▸ Aim of the task
Word for word, restate the entries below from their first line through the line that contains "(∀ n, n ∈ omap (number_put k) ops →".

= Beginning of Section =

(** C19: when threads insert numbered CRLs in the cache in memory, in whatever
    order they take the lock, the number stored under a key is in the end the
    largest one, so it never decreases and does not depend on the order. *)
Theorem guarded_puts_keep_largest c k ops ops'
    (Hp : crl_poisoned c = false) (Hops : Forall (keeps_key k) ops)
    (Hc : ∀ e n, crl_map c !! k = Some e → cc_crl_number e = Some n → octets_ok n)
    (Hperm : ops ≡ₚ ops') :
  number_at (foldl run_op c ops) k = number_at (foldl run_op c ops') k ∧
  (∀ n, number_at c k = Some n →
     ∃ n', number_at (foldl run_op c ops) k = Some n' ∧ (n ≤ n')%N) ∧
  (∀ n, n ∈ omap (number_put k) ops →
     ∃ n', number_at (foldl run_op c ops) k = Some n' ∧ (n ≤ n')%N).
Proof.
  assert (Forall (keeps_key k) ops') as Hops' by (by rewrite <-Hperm).
  rewrite !run_ops_number by done.
  assert (omap (number_put k) ops ≡ₚ omap (number_put k) ops') as Hns by (by rewrite Hperm).
  assert (∀ z l n, n ∈ l ∨ n = z → (n ≤ foldr N.max z l)%N) as Hle.
  { intros z l n. induction l as [|x l IH]; cbn; [intros [Hx%elem_of_nil| ->]; [done|lia]|].
    rewrite elem_of_cons. intros [[->|Hn]|Hz]; [lia| |]; [specialize (IH (or_introl Hn))|specialize (IH (or_intror Hz))]; lia. }
  assert (∀ z l l', l ≡ₚ l' → foldr N.max z l = foldr N.max z l') as Hfp.
  { intros z l l' Hl. induction Hl; cbn; [done| | |]; lia. }
  split_and!.
  - destruct (omap (number_put k) ops) as [|x l] eqn:Ho.
    { apply Permutation_nil_l in Hns. by rewrite <-Hns. }
    destruct (omap (number_put k) ops') as [|x' l'] eqn:Ho';
      [by symmetry in Hns; apply Permutation_nil_cons in Hns|].
    f_equal. by apply Hfp.
  - intros n Hn. rewrite Hn. destruct (omap (number_put k) ops); [by exists n|].
    eexists. split; [done|]. apply Hle. by right.
  - intros n Hn. destruct (omap (number_put k) ops) eqn:Ho; [by apply elem_of_nil in Hn|].
    eexists. split; [done|]. apply Hle. by left.
Qed.

(** ** What the cache holds and what a cached verdict rests on *)

(** What the theorems ask of a cache: an insertion makes nothing up, and may
    evict; invalidation removes the entry of its key. *)
Class CacheLaws (C : Type) `{RevocationCache C, CrlAtomicPut C} := {
  get_put_guarded (c : C) k e k' e' :
    get_crl (put_crl_guarded c k e).1 k' = Some e' → (k' = k ∧ e' = e) ∨ get_crl c k' = Some e';
  get_invalidate_crl (c : C) k k' :
    get_crl (invalidate_crl c k) k' = if decide (k' = k) then None else get_crl c k';
  get_put_ocsp (c : C) k e k' e' :
    get_ocsp (put_ocsp c k e) k' = Some e' → (k' = k ∧ e' = e) ∨ get_ocsp c k' = Some e';
  get_invalidate_ocsp (c : C) k k' :
    get_ocsp (invalidate_ocsp c k) k' = if decide (k' = k) then None else get_ocsp c k' }.

Lemma lookup_insert_cases {K A} `{Countable K} (m : gmap K A) k a k' a' :
  <[k := a]> m !! k' = Some a' → (k' = k ∧ a' = a) ∨ m !! k' = Some a'.
Proof.
  destruct (decide (k' = k)) as [->|Hne].
  - rewrite lookup_insert_eq. intros [= <-]. by left.
  - rewrite lookup_insert_ne by congruence. by right.
Qed.

Lemma lookup_delete_cases {K A} `{Countable K} (m : gmap K A) k k' :
  delete k m !! k' = if decide (k' = k) then None else m !! k'.
Proof.
  case_decide as Hk; [subst; apply lookup_delete_eq|by rewrite lookup_delete_ne].
Qed.

#[global] Instance InMemoryCache_laws : CacheLaws InMemoryCache.
Proof.
  split; intros c k; cbn; unfold put_crl_guarded, InMemoryCache_atomic, put_crl_if_not_rollback,
    write_crl, write_ocsp; intros *.
  - destruct (crl_poisoned c) eqn:Hp; cbn; rewrite ?Hp; [by right|].
    repeat case_match; cbn; try (apply lookup_insert_cases); rewrite ?Hp; by right.
  - destruct (crl_poisoned c) eqn:Hp; cbn; rewrite ?Hp; [by case_decide|].
    apply lookup_delete_cases.
  - destruct (ocsp_poisoned c) eqn:Hp; cbn; rewrite ?Hp; [done|]. apply lookup_insert_cases.
  - destruct (ocsp_poisoned c) eqn:Hp; cbn; rewrite ?Hp; [by case_decide|].
    apply lookup_delete_cases.
Qed.

Section cached_spec.
Context `{PathAsn1} `{KeyIdAsn1} `{CrlAsn1} `{OcspAsn1} `{Digests} `{ChainAsn1}.
Context `{OcspRequestLib} `{SerialDisplay}.
Context {F V C : Type} `{RevocationFetcher F} `{SignatureVerifier V}.
Context `{RevocationCache C} `{!CrlAtomicPut C} `{!CacheLaws C}.
Implicit Types (w : World C) (c : C).

Definition crl_key (der : bytes) (url : Url) : CrlCacheKey :=
  {| issuer_dn_der := der; distribution_point_uri := Some url |}.
















End cached_spec.

(** ** Sample runs *)
Module OnlineSample.
(** A CRL is [kind; number; nextUpdate; serials], forged when [kind] is 9. *)
Definition crl_of (b : bytes) : CertificateList :=
  match b with
  | kind :: n :: next :: serials => {|
      tbs_cert_list := {|
        crl_issuer := sample_name "ca1"; this_update := {| to_unix_secs := 100 |};
        next_update := Some {| to_unix_secs := next |};
        revoked_certificates :=
          Some ((λ s, {| rc_serial_number := [s]; crl_entry_extensions := None |}) <$> serials);
        crl_extensions := Some [sample_ext OID_CRL_NUMBER [n]] |};
      crl_signature_algorithm := sample_alg;
      crl_signature := {| unused_bits := 0;
                          raw_bytes := if decide (kind = 9)%N then [] else str "ca1" |} |}
  | _ => {|
      tbs_cert_list := {|
        crl_issuer := []; this_update := {| to_unix_secs := 0 |}; next_update := None;
        revoked_certificates := None; crl_extensions := None |};
      crl_signature_algorithm := sample_alg;
      crl_signature := {| unused_bits := 0; raw_bytes := [] |} |}
  end.
#[export] Instance crl_asn1 : CrlAsn1 := {|
  decode_certificate_list := sample_der crl_of;
  encode_tbs_cert_list := λ _, inr [];
  decode_crl_reason := λ _, inr Unspecified;
  decode_uint := sample_der (λ b, {| uint_bytes := b |});
  decode_issuing_dp := λ _, inl "malformed"%string;
  decode_crl_distribution_points := sample_der (λ b, {| cdp_points :=
    [{| dp_distribution_point := Some (FullName [UniformResourceIdentifier b]) |}] |});
  decode_general_names := λ _, inl "malformed"%string;
  overflow_error := "integer overflow";
  value_sequence_error := "value error" |}.
#[export] Instance ocsp_asn1 : OcspAsn1 := {|
  decode_ocsp_response := λ _, inl "malformed"%string;
  decode_basic_response := λ _, inl "malformed"%string;
  encode_response_data := λ _, inr [];
  encode_name := λ n, inr (mjoin n ≫= λ a, any_value (ava_value a)) |}.
#[export] Instance serial_string : SerialDisplay := λ _, "serial"%string.

(** A server that answers the same bytes to every request. *)
Record Server := { answers : bytes }.
#[export] Instance Server_fetch : RevocationFetcher Server :=
  λ s _, inr {| resp_bytes := answers s; resp_content_type := None |}.
Definition crl_fetcher (b : bytes) (now : N) : HttpCrlFetcher Server SampleVerifier :=
  {| hc_fetcher := {| answers := b |}; hc_verifier := MkSampleVerifier; hc_now_unix := now |}.

Definition ca1 : Certificate := sample_ca "root" "ca1" 7 [].
Definition leaf : Certificate := sample_cert "ca1" "leaf" 2
  [{| extn_id := OID_CRL_DISTRIBUTION_POINTS; critical := false; extn_value := str "http://crl" |}].

(** The check of [leaf] at a time, with a server that answers [b]. *)
Definition run (b : bytes) (now : N) (c : InMemoryCache) : World InMemoryCache * RevResult unit :=
  cached_crl_check (crl_fetcher b now) leaf ca1 c.
Definition cache_after (b : bytes) (now : N) (c : InMemoryCache) : InMemoryCache :=
  w_cache (run b now c).1.
End OnlineSample.
Import OnlineSample.

(** A live entry answers without a request. *)
Example cached_verdict :
  let c := cache_after [0; 5; 200; 2]%N 150 in_memory_cache_new in
  (run [0; 5; 200]%N 160 c).2 = Err (Revoked [2%N] None) ∧ w_sent (run [0; 5; 200]%N 160 c).1 = [].
Proof. vm_compute. by split. Qed.

(** The CRL of number 9 that revokes the certificate is in the cache and has
    expired; the server answers with number 3, which does not: the cache keeps
    number 9, but the check answers from number 3. *)
Theorem rolled_back_crl_decides :
  let c := cache_after [0; 9; 200; 2]%N 150 in_memory_cache_new in
  let '(w, r) := run [0; 3; 300]%N 250 c in
  r = Ok tt ∧ number_at (w_cache w) (crl_key (str "ca1") (str "http://crl")) = Some 9%N.
Proof. vm_compute. by split. Qed.

(** One forged CRL with a late [nextUpdate] is stored before its signature is
    checked, and decides every later check, whatever the server answers. *)
Theorem forged_crl_stays_in_cache :
  let c := cache_after [9; 1; 199]%N 150 in_memory_cache_new in
  ∀ honest, run honest 151 c =
    ({| w_cache := c; w_sent := [] |}, Err CrlSignatureInvalid).
Proof. intros c honest. vm_compute. reflexivity. Qed.

(** Behind the trait object a lookup and an insertion are two steps: two threads
    that both looked before either inserted leave the smaller number. *)
Example dyn_cache_can_roll_back :
  let k := crl_key [] [] in
  let e n := {| cc_crl_number := Some [n]; cc_this_update := 0; cc_next_update := None; cc_bytes := [] |} in
  let c := Build_DynCache in_memory_cache_new in
  is_rollback (get_crl c k) (cc_crl_number (e 7%N)) = false ∧
  is_rollback (get_crl c k) (cc_crl_number (e 5%N)) = false ∧
  number_at (dyn_cache (put_crl (put_crl c k (e 7%N)) k (e 5%N))) k = Some 5%N.
Proof. by vm_compute. Qed.

Lemma guarded_puts_keep_largest_witness :
  let k := crl_key [] [] in
  let e n := {| cc_crl_number := Some [n]; cc_this_update := 0; cc_next_update := None; cc_bytes := [] |} in
  number_at (foldl run_op in_memory_cache_new [PutGuarded k (e 7%N); PutGuarded k (e 5%N)]) k =
  number_at (foldl run_op in_memory_cache_new [PutGuarded k (e 5%N); PutGuarded k (e 7%N)]) k.
Proof.
  intros k e. refine (proj1 (guarded_puts_keep_largest in_memory_cache_new k _ _ eq_refl _ _ _)).
  - repeat constructor; intros _; eexists; (split; [reflexivity|by repeat constructor]).
  - intros ? ? He. vm_compute in He. discriminate He.
  - apply Permutation_swap.
Defined.

(* ===== verification/LintRulesSpec.v ===== *)
(** * What the shipped lints check

    Details never grow with the certificate; each lint passes exactly on the certificates
    that satisfy its rule; the check of the mailboxes does not panic. *)
From S2P Require Import Prelude X509 PathTypes Samples Identity IdentitySpec LintTypes Deviation OscalParse OscalProfile LintRunner LintSpec LintRules.
From stdpp Require Import gmap.

(** ** Details *)
Lemma last_boundary_spec s cut :
  last_boundary s cut ≤ cut ∧ is_char_boundary s (last_boundary s cut) = true ∧
  ∀ j, last_boundary s cut < j ≤ cut → is_char_boundary s j = false.
Proof.
  induction cut as [|c IH]; cbn [last_boundary].
  { split_and!; [done| |lia]. unfold is_char_boundary. by destruct s. }
  destruct (is_char_boundary s (S c)) eqn:Hb.
  { split_and!; [done..|lia]. }
  destruct IH as (? & ? & Hj). split_and!; [lia|done|]. intros j Hlt.
  destruct (decide (j = S c)) as [->|]; [done|]. apply Hj. lia.
Qed.

Lemma fmt_digits_length_fuel fuel radix n acc :
  length (fmt_digits fuel radix n acc) ≤ fuel + length acc.
Proof.
  revert n acc. induction fuel as [|fuel IH]; intros n acc; cbn [fmt_digits]; [lia|].
  case_decide; cbn [length]; [lia|]. etransitivity; [apply IH|cbn [length]; lia].
Qed.

(** A detail has at most 305 octets whatever the certificate holds: a
    string of at most 256 octets is kept, a longer one is cut at the last
    character boundary there is up to octet 256 and its length is noted. *)
Theorem truncate_for_detail_bounds s :
  length (truncate_for_detail s) ≤ 305 ∧
  (length s ≤ DETAIL_MAX_BYTES → truncate_for_detail s = s) ∧
  (DETAIL_MAX_BYTES < length s → ∃ cut,
     cut ≤ DETAIL_MAX_BYTES ∧ is_char_boundary s cut = true ∧
     (∀ j, cut < j ≤ DETAIL_MAX_BYTES → is_char_boundary s j = false) ∧
     truncate_for_detail s =
       take cut s ++ str "... (truncated, " ++ fmt_u64 (N.of_nat (length s)) ++ str " bytes total)").
Proof.
  unfold truncate_for_detail. destruct (last_boundary_spec s DETAIL_MAX_BYTES) as (Hle & Hb & Hj).
  set (c := last_boundary s DETAIL_MAX_BYTES) in *.
  split_and!; [|by intros; rewrite decide_True|].
  - case_decide as Hs; [unfold DETAIL_MAX_BYTES in *; lia|].
    rewrite !length_app, length_take.
    pose proof (fmt_digits_length_fuel 20 10 (N.of_nat (length s)) []). unfold fmt_u64.
    change (length (str "... (truncated, ")) with 16.
    change (length (str " bytes total)")) with 13.
    cbn [length] in *. unfold DETAIL_MAX_BYTES in *. lia.
  - intros Hs. exists c. rewrite decide_False by lia. done.
Qed.
(* ===== verification/DeviationSpec.v ===== *)
(** * What the deviations promise

    Serial numbers compare as the integers they encode; the store keeps its
    entries complete, well formed and distinct; the deviation found is the first
    of the highest priority that applies; a run under deviations loses no
    finding and waives only what a deviation covers. *)
From S2P Require Import Prelude X509 PathTypes Names Samples LintTypes Deviation OscalParse LintRunner LintSpec DeviationRunner OscalEmit HexSpec.

(** ** Serial numbers *)
Lemma strip_leading_zeros_spec b :
  octets b → let s := strip_leading_zeros b in
  octets s ∧ from_be_bytes s = from_be_bytes b ∧ head s ≠ Some 0%N.
Proof.
  induction 1 as [|x b Hx Hb IH]; [by split_and!; [constructor|..]|]. cbn [strip_leading_zeros]. case_decide as H0.
  - subst x. exact IH.
  - split_and!; [by constructor|done|]. cbn. congruence.
Qed.

Lemma be_bytes_cons x b :
  from_be_bytes (x :: b) = (x * 256 ^ N.of_nat (length b) + from_be_bytes b)%N.
Proof. exact (be_bytes_acc x b). Qed.

(** Without leading zeros, a longer number is larger. *)
Lemma be_bytes_ge b : head b ≠ Some 0%N → b ≠ [] →
  (256 ^ N.of_nat (pred (length b)) ≤ from_be_bytes b)%N.
Proof.
  destruct b as [|x b]; [done|]. cbn [head length pred]. intros Hx _. rewrite be_bytes_cons.
  assert (x ≠ 0)%N by congruence. nia.
Qed.

Lemma be_bytes_length_lt a b :
  octets a → head b ≠ Some 0%N → length a < length b → (from_be_bytes a < from_be_bytes b)%N.
Proof.
  intros Ha Hb Hlen. eapply N.lt_le_trans; [by apply be_bytes_lt|].
  etransitivity; [|apply be_bytes_ge; [done|by destruct b; cbn in *; [lia|]]].
  apply N.pow_le_mono_r; lia.
Qed.

Lemma slice_cmp_number a b :
  octets a → octets b → length a = length b →
  slice_cmp a b = (from_be_bytes a ?= from_be_bytes b)%N.
Proof.
  revert b. induction a as [|x a IH]; intros [|y b] Ha Hb Hl; try done.
  apply Forall_cons in Ha as [Hx Ha], Hb as [Hy Hb]. injection Hl as Hl. cbn [slice_cmp].
  rewrite !be_bytes_cons, Hl.
  pose proof (be_bytes_lt a Ha) as Hla. pose proof (be_bytes_lt b Hb) as Hlb. rewrite Hl in Hla.
  destruct (N.compare_spec x y) as [->|Hxy|Hxy]; symmetry.
  - rewrite IH by done. destruct (N.compare_spec (from_be_bytes a) (from_be_bytes b));
      [apply N.compare_eq_iff|apply N.compare_lt_iff|apply N.compare_gt_iff]; lia.
  - apply N.compare_lt_iff. nia.
  - apply N.compare_gt_iff. nia.
Qed.

Lemma scope_matches_serial `{NameText} `{DecodeOwned Name} der start end_ cert :
  scope_matches (serial_range der start end_) cert =
  match from_der der with
  | inl _ => false
  | inr name =>
      if negb (names_match name (issuer (tbs_certificate cert))) then false
      else is_ge (serial_cmp (serial_number (tbs_certificate cert)) start)
           && is_le (serial_cmp (serial_number (tbs_certificate cert)) end_)
  end.
Proof. reflexivity. Qed.

(** The comparison of serial numbers is that of the integers they encode,
    whatever the padding with leading zeros; so a scope of a range of serial
    numbers matches exactly the certificates of the issuer (by name comparison)
    whose number lies in the range, bounds included. *)
Theorem serial_cmp_correct `{NameText} `{DecodeOwned Name} a b cert issuer_der start end_
    (Ha : octets a) (Hb : octets b) (Hserial : octets (serial_number (tbs_certificate cert)))
    (Hstart : octets start) (Hend : octets end_) :
  serial_cmp a b = (from_be_bytes a ?= from_be_bytes b)%N ∧
  (scope_matches (serial_range issuer_der start end_) cert = true ↔
   ∃ name, from_der issuer_der = inr name ∧
     names_match name (issuer (tbs_certificate cert)) = true ∧
     (from_be_bytes start ≤ from_be_bytes (serial_number (tbs_certificate cert))
      ≤ from_be_bytes end_)%N).
Proof.
  assert (Hcmp : ∀ a b, octets a → octets b →
    serial_cmp a b = (from_be_bytes a ?= from_be_bytes b)%N).
  { clear. intros a b Ha Hb. unfold serial_cmp.
    destruct (strip_leading_zeros_spec a Ha) as (Ha' & <- & Hza).
    destruct (strip_leading_zeros_spec b Hb) as (Hb' & <- & Hzb).
    set (a' := strip_leading_zeros a) in *. set (b' := strip_leading_zeros b) in *.
    destruct (Nat.compare_spec (length a') (length b')) as [Hl|Hl|Hl].
    - by apply slice_cmp_number.
    - symmetry. apply N.compare_lt_iff. by apply be_bytes_length_lt.
    - symmetry. apply N.compare_gt_iff. by apply be_bytes_length_lt. }
  split; [by apply Hcmp|]. rewrite scope_matches_serial, !Hcmp by done. destruct (from_der issuer_der) as [e|name].
  { split; [done|]. by intros (? & ? & _). }
  assert (Hex : ∀ P, (∃ n, inr (A:=der_error) name = inr n ∧ P n) ↔ P name) by naive_solver.
  rewrite Hex. destruct (names_match name _); cbn [negb]; [|split; [done|by intros [? _]]].
  rewrite andb_true_iff.
  destruct (N.compare_spec (from_be_bytes (serial_number (tbs_certificate cert)))
              (from_be_bytes start)),
    (N.compare_spec (from_be_bytes (serial_number (tbs_certificate cert))) (from_be_bytes end_));
    cbn [is_ge is_le]; (split; [intros [? ?]; try done; split; first [done|lia]|intros [_ ?]; try lia; done]).
Qed.

(** ** The store *)
Section store_spec.
Context `{NameText} `{DecodeOwned Name}.
Implicit Types (st : DeviationStore) (d : Deviation).

(** A scope that is well formed: the props its kind needs, with their types. *)
Definition scope_ok (s : DeviationScope) : Prop :=
  (kind s = SCOPE_KIND_ISSUER_DN_CONTAINS → is_Some (get_text PROP_ISSUER_DN_SUBSTRING s)) ∧
  (kind s = SCOPE_KIND_ISSUER_DN_EXACT → is_Some (get_bytes PROP_ISSUER_DN_DER s)) ∧
  (kind s = SCOPE_KIND_SERIAL_RANGE →
     is_Some (get_bytes PROP_ISSUER_DN_DER s) ∧ is_Some (get_bytes PROP_SERIAL_START s) ∧
     is_Some (get_bytes PROP_SERIAL_END s)).

(** The invariant of a store. *)
Definition store_ok st : Prop :=
  NoDup (dev_id <$> st) ∧
  ∀ d, d ∈ st → justification d ≠ [] ∧ authorized_by d ≠ [] ∧ scope_ok (dev_scope d).

Lemma require_bytes_Ok s prop : require_bytes s prop = Ok tt ↔ is_Some (get_bytes prop s).
Proof.
  unfold require_bytes, get_bytes. destruct (get_prop prop s) as [[t|b]|];
    (split; [by intros|by intros [? ?]]).
Qed.

Lemma validate_scope_Ok s : validate_scope s = Ok tt ↔ scope_ok s.
Proof.
  unfold validate_scope, scope_ok. case_decide as Ha.
  { rewrite Ha. split; [by intros _; split_and!|done]. }
  case_decide as Hc.
  { rewrite Hc. unfold get_text. destruct (get_prop _ s) as [[t|b]|]; split;
      try done; try (intros (Hx & _); by destruct (Hx eq_refl)). }
  case_decide as He.
  { rewrite He, require_bytes_Ok. split; [intros Hb; by split_and!|intros (_ & Hb & _); by apply Hb]. }
  case_decide as Hs; [|split; [by intros _; split_and!|done]].
  rewrite Hs, try_for_each_Ok. setoid_rewrite require_bytes_Ok. split.
  - intros Hall. split_and!; [done..|]. intros _.
    split_and!; [by apply (Hall 0)|by apply (Hall 1)|by apply (Hall 2)].
  - intros (_ & _ & Hall) [|[|[|j]]] p; cbn; try done; intros [= <-]; by apply Hall.
Qed.

Lemma normalize_prop_pair k v :
  normalize_prop (k, v) =
  (k, match v with
      | Text s => Text (if decide (k = PROP_ISSUER_DN_SUBSTRING) then to_lowercase s else s)
      | Bytes b => Bytes b
      end).
Proof. unfold normalize_prop. cbn. by destruct v; case_decide. Qed.

Lemma find_prop_normalize name l :
  find_prop name (normalize_prop <$> l) =
  match find_prop name l with
  | Some (Text s) =>
      Some (Text (if decide (name = PROP_ISSUER_DN_SUBSTRING) then to_lowercase s else s))
  | o => o
  end.
Proof.
  induction l as [|[k v] l IH]; [done|]. rewrite fmap_cons, normalize_prop_pair.
  cbn [find_prop]. destruct (decide (k = name)) as [->|Hk]; [by destruct v|exact IH].
Qed.

Lemma normalize_scope_ok s : scope_ok s → scope_ok (normalize_scope s).
Proof.
  unfold normalize_scope. case_decide as Hk; [|done]. intros (Hc & _ & _).
  unfold scope_ok. cbn [kind]. rewrite Hk. split_and!; [intros _|done..].
  destruct (Hc Hk) as [t Ht]. unfold get_text, get_prop in *. cbn [props].
  rewrite find_prop_normalize.
  destruct (find_prop PROP_ISSUER_DN_SUBSTRING (props s)) as [[]|]; by eexists.
Qed.

(** What adding a deviation does. *)
Lemma store_add_spec st d :
  match store_add st d with
  | Ok st' => st' = st ++ [set_dev_scope (normalize_scope (dev_scope d)) d] ∧
      justification d ≠ [] ∧ authorized_by d ≠ [] ∧ ¬ (dev_id d ∈ (dev_id <$> st)) ∧ scope_ok (dev_scope d)
  | Err (EmptyField f) => f = str "justification" ∧ justification d = [] ∨
      f = str "authorized_by" ∧ authorized_by d = []
  | Err (DuplicateId i) => i = dev_id d ∧ i ∈ (dev_id <$> st)
  | Err (MalformedScope k _) => k = kind (dev_scope d) ∧ ¬ scope_ok (dev_scope d)
  | Panic => False
  end.
Proof.
  unfold store_add. destruct (justification d) as [|c j] eqn:Hj; cbn [str_is_empty fail_if mbind result_bind];
    [by left|].
  destruct (authorized_by d) as [|c' a] eqn:Ha; cbn [str_is_empty fail_if mbind result_bind]; [by right|].
  destruct (existsb _ st) eqn:Hdup; cbn [fail_if mbind result_bind].
  { split; [done|]. apply existsb_elem in Hdup as (e & He & Hid%bool_decide_eq_true).
    rewrite <-Hid. by apply list_elem_of_fmap_2. }
  assert (Hn : dev_id d ∉ (dev_id <$> st)).
  { intros (e & Hid & He)%list_elem_of_fmap. apply existsb_elem_false with (x := e) in Hdup; [|done].
    apply bool_decide_eq_false in Hdup. congruence. }
  pose proof (validate_scope_Ok (dev_scope d)) as Hv.
  assert (Hk : ∀ e, validate_scope (dev_scope d) = Err e →
    ∃ r, e = MalformedScope (kind (dev_scope d)) r).
  { unfold validate_scope, require_bytes, missing_prop, wrong_type. intros e.
    repeat (case_decide; [|]); try done; [repeat case_match; naive_solver..|].
    intros (j' & p & _ & Hp & _)%try_for_each_Err. repeat case_match; naive_solver. }
  assert (Hp : validate_scope (dev_scope d) ≠ Panic).
  { unfold validate_scope, require_bytes. repeat (case_decide; [|]); try done;
      [repeat case_match; done..|]. apply no_panic_try_for_each. intros; repeat case_match; done. }
  destruct (validate_scope (dev_scope d)) as [[]|e|]; cbn [mbind result_bind]; [| |done].
  - split_and!; [done..|by apply Hv].
  - destruct (Hk e eq_refl) as [r ->]. split; [done|]. by intros ?%Hv.
Qed.

(** A store that is filled by [add] from the empty one. *)
Inductive reachable : DeviationStore → Prop :=
| reachable_new : reachable []
| reachable_add st d st' : reachable st → store_add st d = Ok st' → reachable st'.

Lemma store_add_ok st d st' : store_ok st → store_add st d = Ok st' → store_ok st'.
Proof.
  intros [Hnd Hall] Hadd. pose proof (store_add_spec st d) as Hs. rewrite Hadd in Hs.
  destruct Hs as (-> & Hj & Ha & Hid & Hok). split.
  - rewrite fmap_app. apply NoDup_app. split_and!; [done| |cbn; apply NoDup_singleton].
    intros i Hi. cbn. rewrite list_elem_of_singleton. intros ->. done.
  - intros e [He|He%list_elem_of_singleton]%elem_of_app; [by apply Hall|]. subst e. cbn.
    split_and!; [done..|by apply normalize_scope_ok].
Qed.

(** ** The deviation that is found *)

(** The first of the entries with the highest priority among those chosen. *)
Definition best_of (P : Deviation → Prop) st (o : option Deviation) : Prop :=
  match o with
  | Some d => ∃ i, st !! i = Some d ∧ P d ∧
      ∀ j e, st !! j = Some e → P e →
        (priority e ≤ priority d)%Z ∧ (priority e = priority d → i ≤ j)
  | None => ∀ d, d ∈ st → ¬ P d
  end.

= End of Section =

▸ Exercise result
(** C19: when threads insert numbered CRLs in the cache in memory, in whatever
    order they take the lock, the number stored under a key is in the end the
    largest one, so it never decreases and does not depend on the order. *)
Theorem guarded_puts_keep_largest c k ops ops'
    (Hp : crl_poisoned c = false) (Hops : Forall (keeps_key k) ops)
    (Hc : ∀ e n, crl_map c !! k = Some e → cc_crl_number e = Some n → octets_ok n)
    (Hperm : ops ≡ₚ ops') :
  number_at (foldl run_op c ops) k = number_at (foldl run_op c ops') k ∧
  (∀ n, number_at c k = Some n →
     ∃ n', number_at (foldl run_op c ops) k = Some n' ∧ (n ≤ n')%N) ∧
  (∀ n, n ∈ omap (number_put k) ops →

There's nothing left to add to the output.